I'm writing my own experimental cross-assembler for the 6502 microprocessor, under the working title "MyASM". The assembler itself is written in Perl, which means I can use the processing power of a modern computer to accomplish pretty much anything I want :-)

This is the first time I've written a real parser, but so far I have the following features working properly:

Command line options

OptionMeaning
filenameAssemble file
-aDump address table
-gDump gap table
-sDump symbol table
-D nameDefine symbol "name"
-r 200Set maximum recursive depth to 200 (default is 128)

; Comments

A semicolon ";" marks a comment, either on a separate line or following other statements.

; Comments are ignored by the assembler

	lda #"A"	; Load accumulator with the ASCII code for "A"
	jsr CHROUT	; Print the character "A"

Labels:

A label is entered into the assembler symbol table as a WORD and all references to the label are substituted for its value at compile time.

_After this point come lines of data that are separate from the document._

(* ===== verification/UserManager.v ===== *)
(** * The users of an installation

    [src/admin/user-manager.ts] and [src/admin/service-generator.ts] over the calls of
    [HostOs].  Each of the commands is the whole of its method, in its order and with its
    [try] blocks; what they print is left out.  The clock is an argument: [now] is
    [new Date().toISOString()]. *)

From Stdlib Require Import Ascii.
From stdpp Require Import gmap pretty.
From S2P Require Import Prelude JsMap JsString JsNumber JsParse HostFs Command HostOs PortRegistry.
Local Open Scope list_scope.
Local Open Scope string_scope.
Local Open Scope fh_scope.

(** ** Texts and paths *)

Definition newline : string := String "010" "".
Definition text_lines (l : list string) : string := String.concat newline l.

(** [path.join(dir, rel)] for an absolute [dir]. *)
Definition join (dir rel : string) : string := "/" ++ rel_path (path_join [] (dir ++ "/" ++ rel)).

Definition joins (dir : string) (l : list string) : string := foldl join dir l.

(** [s.replace(/[:.]/g, '-')] *)
Fixpoint dashes (s : string) : string :=
  match s with
  | String c s => String (if bool_decide (c = ":"%char ∨ c = "."%char) then "-"%char else c) (dashes s)
  | EmptyString => ""
  end.

(** ** Names *)

Definition LINUX_USER_PREFIX : string := "flowhelm-".
Definition SUB_ID_RANGE : Z := 65536.
Definition DEFAULT_ARCHIVE_DIR : string := "/var/backup/flowhelm".
Definition DEFAULT_BINARY_PATH : string := "/usr/bin/flowhelm".
Definition DEFAULT_MAX_AGENTS : spec_float := double 5.

Definition linuxUser (name : string) : string := LINUX_USER_PREFIX ++ name.
Definition homeDir (name : string) : string := "/home/" ++ linuxUser name.

Definition lower_letter (c : ascii) : bool :=
  let n := nat_of_ascii c in (97 <=? n)%nat && (n <=? 122)%nat.
Definition name_char (c : ascii) : bool :=
  lower_letter c || (let n := nat_of_ascii c in (48 <=? n)%nat && (n <=? 57)%nat) ||
  bool_decide (c = "_"%char ∨ c = "-"%char).

(** [/^[a-z][a-z0-9_-]*$/] *)
Definition name_pattern (name : string) : bool :=
  match name with
  | String c s => lower_letter c && forallb name_char (String.list_ascii_of_string s)
  | EmptyString => false
  end.

Definition validateName (name : string) : option string :=
  if negb (str_truthy name) then Some "Username cannot be empty"
  else if (24 <? String.length name)%nat then Some "Username must be 24 characters or fewer"
  else if negb (name_pattern name) then
    Some "Username must start with a lowercase letter and contain only a-z, 0-9, _, -"
  else if bool_decide (name = "admin" ∨ name = "root") then Some ("Reserved username: " ++ name)
  else None.

(** ** The unit of systemd *)

Record ServiceGeneratorOptions := UnitOptions {
  unit_username : string;
  unit_binaryPath : option string;
  unit_homeDir : string;
  unit_ramLimit : option string;
  unit_cpuLimit : option spec_float;
  unit_agentRuntime : option string }.

Record ServiceUnit := Unit { unitPath : string; content : string; serviceName : string }.

Definition unit_dir (home : string) : string := joins home [".config"; "systemd"; "user"].
Definition unit_file (home : string) : string := join (unit_dir home) "flowhelm.service".

Definition generateServiceUnit (o : ServiceGeneratorOptions) : ServiceUnit :=
  let binaryPath := default DEFAULT_BINARY_PATH (unit_binaryPath o) in
  let configDir := join (unit_homeDir o) ".flowhelm" in
  let envLines := app ["Environment=HOME=" ++ unit_homeDir o;
                   "Environment=FLOWHELM_CONFIG_DIR=" ++ configDir;
                   "Environment=NODE_ENV=production"]
    match unit_agentRuntime o with
    | Some r => if str_truthy r then ["Environment=FLOWHELM_AGENT_RUNTIME=" ++ r] else []
    | None => []
    end in
  Unit (unit_file (unit_homeDir o)) (text_lines [
    "# FlowHelm orchestrator service for " ++ unit_username o;
    "# Generated by flowhelm admin add-user. Do not edit manually.";
    "#";
    "# Enable:  systemctl --user enable flowhelm.service";
    "# Start:   systemctl --user start flowhelm.service";
    "# Status:  systemctl --user status flowhelm.service";
    "# Logs:    journalctl --user -u flowhelm.service -f";
    "";
    "[Unit]";
    "Description=FlowHelm AI Agent Orchestrator";
    "After=network-online.target";
    "Wants=network-online.target";
    "";
    "[Service]";
    "Type=simple";
    "ExecStart=" ++ binaryPath ++ " start";
    "WorkingDirectory=" ++ unit_homeDir o;
    "Restart=always";
    "RestartSec=5";
    text_lines envLines;
    "";
    "# Graceful shutdown: send SIGTERM, wait 30s, then SIGKILL";
    "TimeoutStopSec=30";
    "KillMode=mixed";
    "KillSignal=SIGTERM";
    "";
    "# Logging";
    "StandardOutput=journal";
    "StandardError=journal";
    "SyslogIdentifier=flowhelm";
    "";
    "[Install]";
    "WantedBy=default.target";
    ""]) "flowhelm.service".

(** ** Sub-identifiers *)

(** A line [user:start:count] of [/etc/subuid]. *)
Definition sub_range (line : string) : option (Z * Z) :=
  match str_split ":" line with
  | _ :: start :: count :: _ =>
      match parseInt start, parseInt count with Some s, Some n => Some (s, n) | _, _ => None end
  | _ => None
  end.

Definition next_start (content : string) : Z :=
  foldl (λ maxEnd line, match sub_range line with Some (s, n) => Z.max maxEnd (s + n)%Z | None => maxEnd end)
    100000%Z (str_split "010" content).

Definition sub_id_line (user : string) (start : Z) : string :=
  user ++ ":" ++ pretty start ++ ":" ++ pretty SUB_ID_RANGE ++ newline.

Section Operations.
Context {W : Type} `{Host W}.

(** ** Files of the host *)

Definition installService (o : ServiceGeneratorOptions) : M W ServiceUnit :=
  let unit := generateServiceUnit o in
  run make_dirs (unit_dir (unit_homeDir o)); run write_file (unitPath unit) (content unit); ret unit.

(** An error of code [ENOENT] is swallowed: the messages of Node begin with the code. *)
Definition removeService (home : string) : M W unit :=
  try_catch (remove_file (unit_file home))
    (λ e, if starts_with "ENOENT" e then ret tt else throw e).

Definition readService (home : string) : M W (option string) :=
  try_catch (do t <- read_file (unit_file home); ret (Some t)) (λ _, ret None).

Definition appendFile (path text : string) : M W unit :=
  do existing <- try_catch (read_file path) (λ _, ret "");
  write_file path (existing ++ text).

Definition findNextSubIdStart : M W Z :=
  try_catch (do content <- read_file "/etc/subuid"; ret (next_start content)) (λ _, ret 100000%Z).

Definition allocateSubIds (user : string) : M W unit :=
  do nextStart <- findNextSubIdStart;
  run appendFile "/etc/subuid" (sub_id_line user nextStart);
  appendFile "/etc/subgid" (sub_id_line user nextStart).

Definition runAsUser (user command : string) (args : list string) : M W string :=
  sh "sudo" ("-u" :: user :: command :: args) (Some ("/home/" ++ user)).

Definition chown (path user : string) : M W string :=
  do dir <- is_directory path;
  let owner := user ++ ":" ++ user in
  if (dir : bool) then sh "chown" ["-R"; owner; path] None else sh "chown" [owner; path] None.

Definition userExists (name : string) : M W bool := succeeds (sh "id" [linuxUser name] None).

(** ** The registry's methods *)

Definition port_allocate (name now : string) : M W PortAllocation :=
  do data <- reg_read;
  match allocate name now data with
  | Ok (a, data') => run reg_write data'; ret a
  | Err e => throw e
  end.

Definition port_free (name : string) : M W PortAllocation :=
  do data <- reg_read;
  match free name data with
  | Ok (a, data') => run reg_write data'; ret a
  | Err e => throw e
  end.

Definition port_get (name : string) : M W (option PortAllocation) :=
  do data <- reg_read; ret (get name data).

Definition port_list_all : M W (list PortAllocation) := do data <- reg_read; ret (allocations data).

(** ** Adding a user *)

Record AddUserOptions := AddOptions {
  add_name : string;
  sshKeyPath : string;
  ramLimit : option string;
  cpuLimit : option spec_float;
  maxAgents : option spec_float;
  agentRuntime : option string }.

Record UserManagerResult := Outcome { success : bool; message : string }.

(** [stringify] of the package [yaml], of the runtime and the number of agents of the
    initial configuration. *)
Context (stringifyYaml : string → spec_float → string).

Record UserManager := Manager { archiveDir : string; binaryPath : string }.

Definition useradd_options (home : string) : list string :=
  ["--create-home"; "--shell"; "/bin/bash"; "--home-dir"; home].

Definition ssh_access (home user key : string) : M W unit :=
  let sshDir := join home ".ssh" in
  run make_dirs sshDir;
  run write_file (join sshDir "authorized_keys") (key ++ newline);
  run chown sshDir user;
  run chown (join sshDir "authorized_keys") user;
  ret tt.

Definition initial_config (o : AddUserOptions) : string :=
  stringifyYaml (default "cli" (agentRuntime o)) (default DEFAULT_MAX_AGENTS (maxAgents o)).

Definition config_files (home user : string) (o : AddUserOptions) : M W unit :=
  let configDir := join home ".flowhelm" in
  let secretsDir := join configDir "secrets" in
  run make_dirs secretsDir;
  run chown configDir user;
  run chown secretsDir user;
  let configPath := join configDir "config.yaml" in
  run write_file configPath (initial_config o);
  run chown configPath user;
  ret tt.

(** The steps of [addUser] from the creation of the user to the registry. *)
Definition provision (o : AddUserOptions) (key : string) : M W unit :=
  let user := linuxUser (add_name o) in
  let home := homeDir (add_name o) in
  run allocateSubIds user;
  run sh "loginctl" ["enable-linger"; user] None;
  run ssh_access home user key;
  run config_files home user o;
  run runAsUser user "podman" ["system"; "migrate"];
  run runAsUser user "podman" ["network"; "create"; "flowhelm-network-" ++ add_name o];
  ret tt.

Definition unit_options (m : UserManager) (o : AddUserOptions) : ServiceGeneratorOptions :=
  UnitOptions (linuxUser (add_name o)) (Some (binaryPath m)) (homeDir (add_name o))
    (Some (default "4G" (ramLimit o))) (Some (default (double 2) (cpuLimit o))) (agentRuntime o).

(** What follows the reading of the key. *)
Definition create_user (m : UserManager) (o : AddUserOptions) (key now : string) : M W unit :=
  let user := linuxUser (add_name o) in
  let home := homeDir (add_name o) in
  run sh "useradd" (useradd_options home ++ [user])%list None;
  run provision o key;
  run port_allocate (add_name o) now;
  run installService (unit_options m o);
  run chown (join home ".config") user;
  ret tt.

Definition quoted (name : string) : string := quote ++ name ++ quote.

Definition addUser (m : UserManager) (o : AddUserOptions) (now : string) : M W UserManagerResult :=
  let name := add_name o in
  match validateName name with
  | Some nameError => ret (Outcome false nameError)
  | None =>
      do exists_ <- userExists name;
      if (exists_ : bool) then ret (Outcome false ("User " ++ quoted name ++ " already exists"))
      else
        do key <- try_catch (do k <- read_file (sshKeyPath o); ret (Some (trim k))) (λ _, ret None);
        match key with
        | None => ret (Outcome false ("Cannot read SSH key: " ++ sshKeyPath o))
        | Some key =>
            try_catch
              (run create_user m o key now; ret (Outcome true ("User " ++ quoted name ++ " created")))
              (λ msg, ret (Outcome false ("Failed to create user " ++ quoted name ++ ": " ++ msg)))
        end
  end.

(** ** Removing a user *)

Record RemoveUserOptions := RemoveOptions { rm_name : string; archive : bool; force : bool }.

Definition systemctl_user (user verb : string) : M W string :=
  sh "systemctl" ["--user"; "--machine"; user ++ "@.host"; verb; "flowhelm.service"] None.

Definition archive_home (m : UserManager) (name now : string) : M W unit :=
  run make_dirs (archiveDir m);
  let archivePath := join (archiveDir m) (name ++ "-" ++ dashes now ++ ".tar.gz") in
  run sh "tar" ["czf"; archivePath; "-C"; "/home"; linuxUser name] None;
  ret tt.

(** The steps up to the release of the ports. *)
Definition retire (m : UserManager) (o : RemoveUserOptions) (now : string) : M W unit :=
  let name := rm_name o in
  let user := linuxUser name in
  run attempt (runAsUser user "podman" ["stop"; "--all"; "--time"; "10"]);
  run attempt (systemctl_user user "stop");
  run attempt (systemctl_user user "disable");
  run (if archive o then archive_home m name now else ret tt);
  run attempt (runAsUser user "podman" ["rm"; "--all"; "--force"]);
  run attempt (runAsUser user "podman" ["network"; "rm"; "flowhelm-network-" ++ name]);
  removeService (homeDir name).

Definition delete_user (m : UserManager) (o : RemoveUserOptions) (now : string) : M W unit :=
  let name := rm_name o in
  let user := linuxUser name in
  run retire m o now;
  run attempt (port_free name);
  run attempt (sh "loginctl" ["disable-linger"; user] None);
  run sh "userdel" (["--remove"] ++ [user])%list%list None;
  ret tt.

Definition removeUser (m : UserManager) (o : RemoveUserOptions) (now : string) : M W UserManagerResult :=
  let name := rm_name o in
  if negb (archive o) && negb (force o) then
    ret (Outcome false "Specify --archive to back up data or --force to remove without backup")
  else
    do exists_ <- userExists name;
    if negb exists_ then ret (Outcome false ("User " ++ quoted name ++ " does not exist"))
    else try_catch
      (run delete_user m o now; ret (Outcome true ("User " ++ quoted name ++ " removed")))
      (λ msg, ret (Outcome false ("Failed to remove user " ++ quoted name ++ ": " ++ msg))).

(** ** Reports *)

Record UserInfo := Info {
  info_user : string;
  info_linux : string;
  info_home : string;
  info_ports : option PortAllocation;
  hasService : bool }.

Definition describe (name : string) (ports : option PortAllocation) : M W UserInfo :=
  do has <- succeeds (access_file (unit_file (homeDir name)));
  ret (Info name (linuxUser name) (homeDir name) ports has).

Definition listUsers : M W (list UserInfo) :=
  do l <- port_list_all;
  each_m (λ a, describe (username a) (Some a)) l.

Definition getUserInfo (name : string) : M W (option UserInfo) :=
  do exists_ <- userExists name;
  if negb exists_ then ret None
  else
    do ports <- port_get name;
    do info <- describe name ports;
    ret (Some info).
End Operations.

A label may contain any of the following characters: a-zA-Z0-9 as well as underscore "_" and period ".", but it MUST NOT begin with a period "."

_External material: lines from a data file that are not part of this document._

(* ===== verification/UserRuns.v ===== *)
(** * What the commands of the user manager keep

    Sub-identifiers do not overlap; the registry lists users that exist; the outcomes of
    an addition; a removal undoes an addition. *)

From Stdlib Require Import Ascii.
From stdpp Require Import gmap pretty.
From S2P Require Import Prelude JsMap JsString JsNumber JsParse HostFs Command HostOs PortRegistry UserManager.
Local Open Scope list_scope.
Local Open Scope string_scope.
Local Open Scope fh_scope.

(** ** Sub-identifiers *)

Definition sub_ranges (text : string) : list (Z * Z) := omap sub_range (str_split "010" text).

Definition apart (a b : Z * Z) : Prop := (a.1 + a.2 ≤ b.1 ∨ b.1 + b.2 ≤ a.1)%Z.

(** The text is empty or ends with a line feed. *)
Definition whole_lines (text : string) : Prop := text = "" ∨ ∃ t, text = t ++ newline.

Definition next_max (maxEnd : Z) (line : string) : Z :=
  match sub_range line with Some (s, n) => Z.max maxEnd (s + n)%Z | None => maxEnd end.

Lemma next_max_bounds lines start :
  (start ≤ foldl next_max start lines)%Z ∧
  Forall (λ r, r.1 + r.2 ≤ foldl next_max start lines)%Z (omap sub_range lines).
Proof.
  revert start. induction lines as [|l lines IH]; intros start; simpl; [split; [lia|constructor]|].
  destruct (IH (next_max start l)) as [Hs Hr].
  assert (Hm : (start ≤ next_max start l)%Z ∧ match sub_range l with
    Some (s, n) => (s + n ≤ next_max start l)%Z | None => True end).
  { unfold next_max. destruct (sub_range l) as [[s n]|]; split; lia. }
  split; [lia|]. destruct (sub_range l) as [[s n]|]; [|done]. constructor; [simpl; lia|done].
Qed.

Lemma next_start_bounds text :
  (100000 ≤ next_start text)%Z ∧ Forall (λ r, r.1 + r.2 ≤ next_start text)%Z (sub_ranges text).
Proof. apply next_max_bounds. Qed.

Lemma whole_lines_app text user start : whole_lines text → whole_lines (text ++ sub_id_line user start).
Proof.
  intros _. right. exists (text ++ user ++ ":" ++ pretty start ++ ":" ++ pretty SUB_ID_RANGE).
  unfold sub_id_line. by rewrite !string_app_assoc.
Qed.

Lemma str_split_newline t r :
  str_split "010" (t ++ newline ++ r) = app (str_split "010" t) (str_split "010" r).
Proof.
  unfold str_split. generalize "" at 1 2. induction t as [|c t IH]; intros acc.
  - change (str_split_aux "010" (String "010" r) acc = acc :: str_split_aux "010" r ""). simpl.
    by destruct (decide ("010"%char = "010"%char)).
  - rewrite string_app_cons. simpl. case_decide; by rewrite IH.
Qed.

Lemma sub_range_line user (start : Z) : lacks ":" user → (0 ≤ start)%Z →
  sub_range (user ++ ":" ++ pretty start ++ ":" ++ pretty SUB_ID_RANGE) = Some (start, SUB_ID_RANGE).
Proof.
  intros Hu Hs. unfold sub_range.
  change (user ++ ":" ++ pretty start ++ ":" ++ pretty SUB_ID_RANGE)
    with (String.concat ":" [user; pretty start; pretty SUB_ID_RANGE]).
  assert (Hp : ∀ z : Z, lacks ":" (pretty z)) by (intros z; by apply pretty_lacks).
  rewrite str_split_concat by (repeat constructor; auto). by rewrite !parseInt_pretty.
Qed.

A label declaration must be immediately followed by a colon ":"

A label may be referenced as any other symbol and used in compile-time arithmetics

There is no length limitation on the label name, but labels longer than 32 characters will make the symbol and address dumps harder to read.

Example code:


loop:			; Define label at compile time
	dey
	sta $0400, y
	bne loop	; Branch to the label 'loop' if y == 0

.define

This directive may be used in two different ways, as shown below:

.define	VIC.bordercolor = $d020		; a) Set a constant expression
.define use_floating_point		; b) Set a boolean flag

a) A named expression is entered into the assembler symbol table as a BYTE, WORD or DWORD depending on the expression value, and all references to the symbol are substituted for its value at compile time.

b) A named symbol is entered into the assembler symbol table as a BYTE with a value of 1. This shorthand variant is most commonly used with .ifdef/.ifndef A named symbol may contain any of the following characters: a-zA-Z0-9 as well as underscore "_" and period ".", but it MUST NOT begin with a period "."

A named symbol may be referenced as any other symbol and used in compile-time arithmetics

There is no length limitation on the symbol name, but labels longer than 32 characters will make the symbol and address dumps harder to read.

Expressions

Here are some examples of valid expressions:

.define VIC = $d000		; Hexadecimal WORD
.define IP_address = $555f2942	; Hexadecimal DWORD
.define color_white = 1		; Decimal BYTE	
.define VIC.background_color = VIC + $20	; Named symbol
.define bitpattern = %00000111	; Binary BYTE
.define bitmask1 = bitpattern | %11000000	; Bitwise OR
.define bitmask2 = bitpattern & %11000000	; Bitwise AND
.define arithmetic1 = 2 + 3 * 4 - 5 / 6 * 7	; = 14
.define arithmetic2 = 2 + (3 * 4) - 5 / (6 * 7)	; = 14
.define arithmetic3 = (2 + 3) * 4 - (5 / 6) * 7	; = 20

Expressions are evaluated recursively and will currently fail if nested more than 128 levels. (This detection is in place to catch looping references)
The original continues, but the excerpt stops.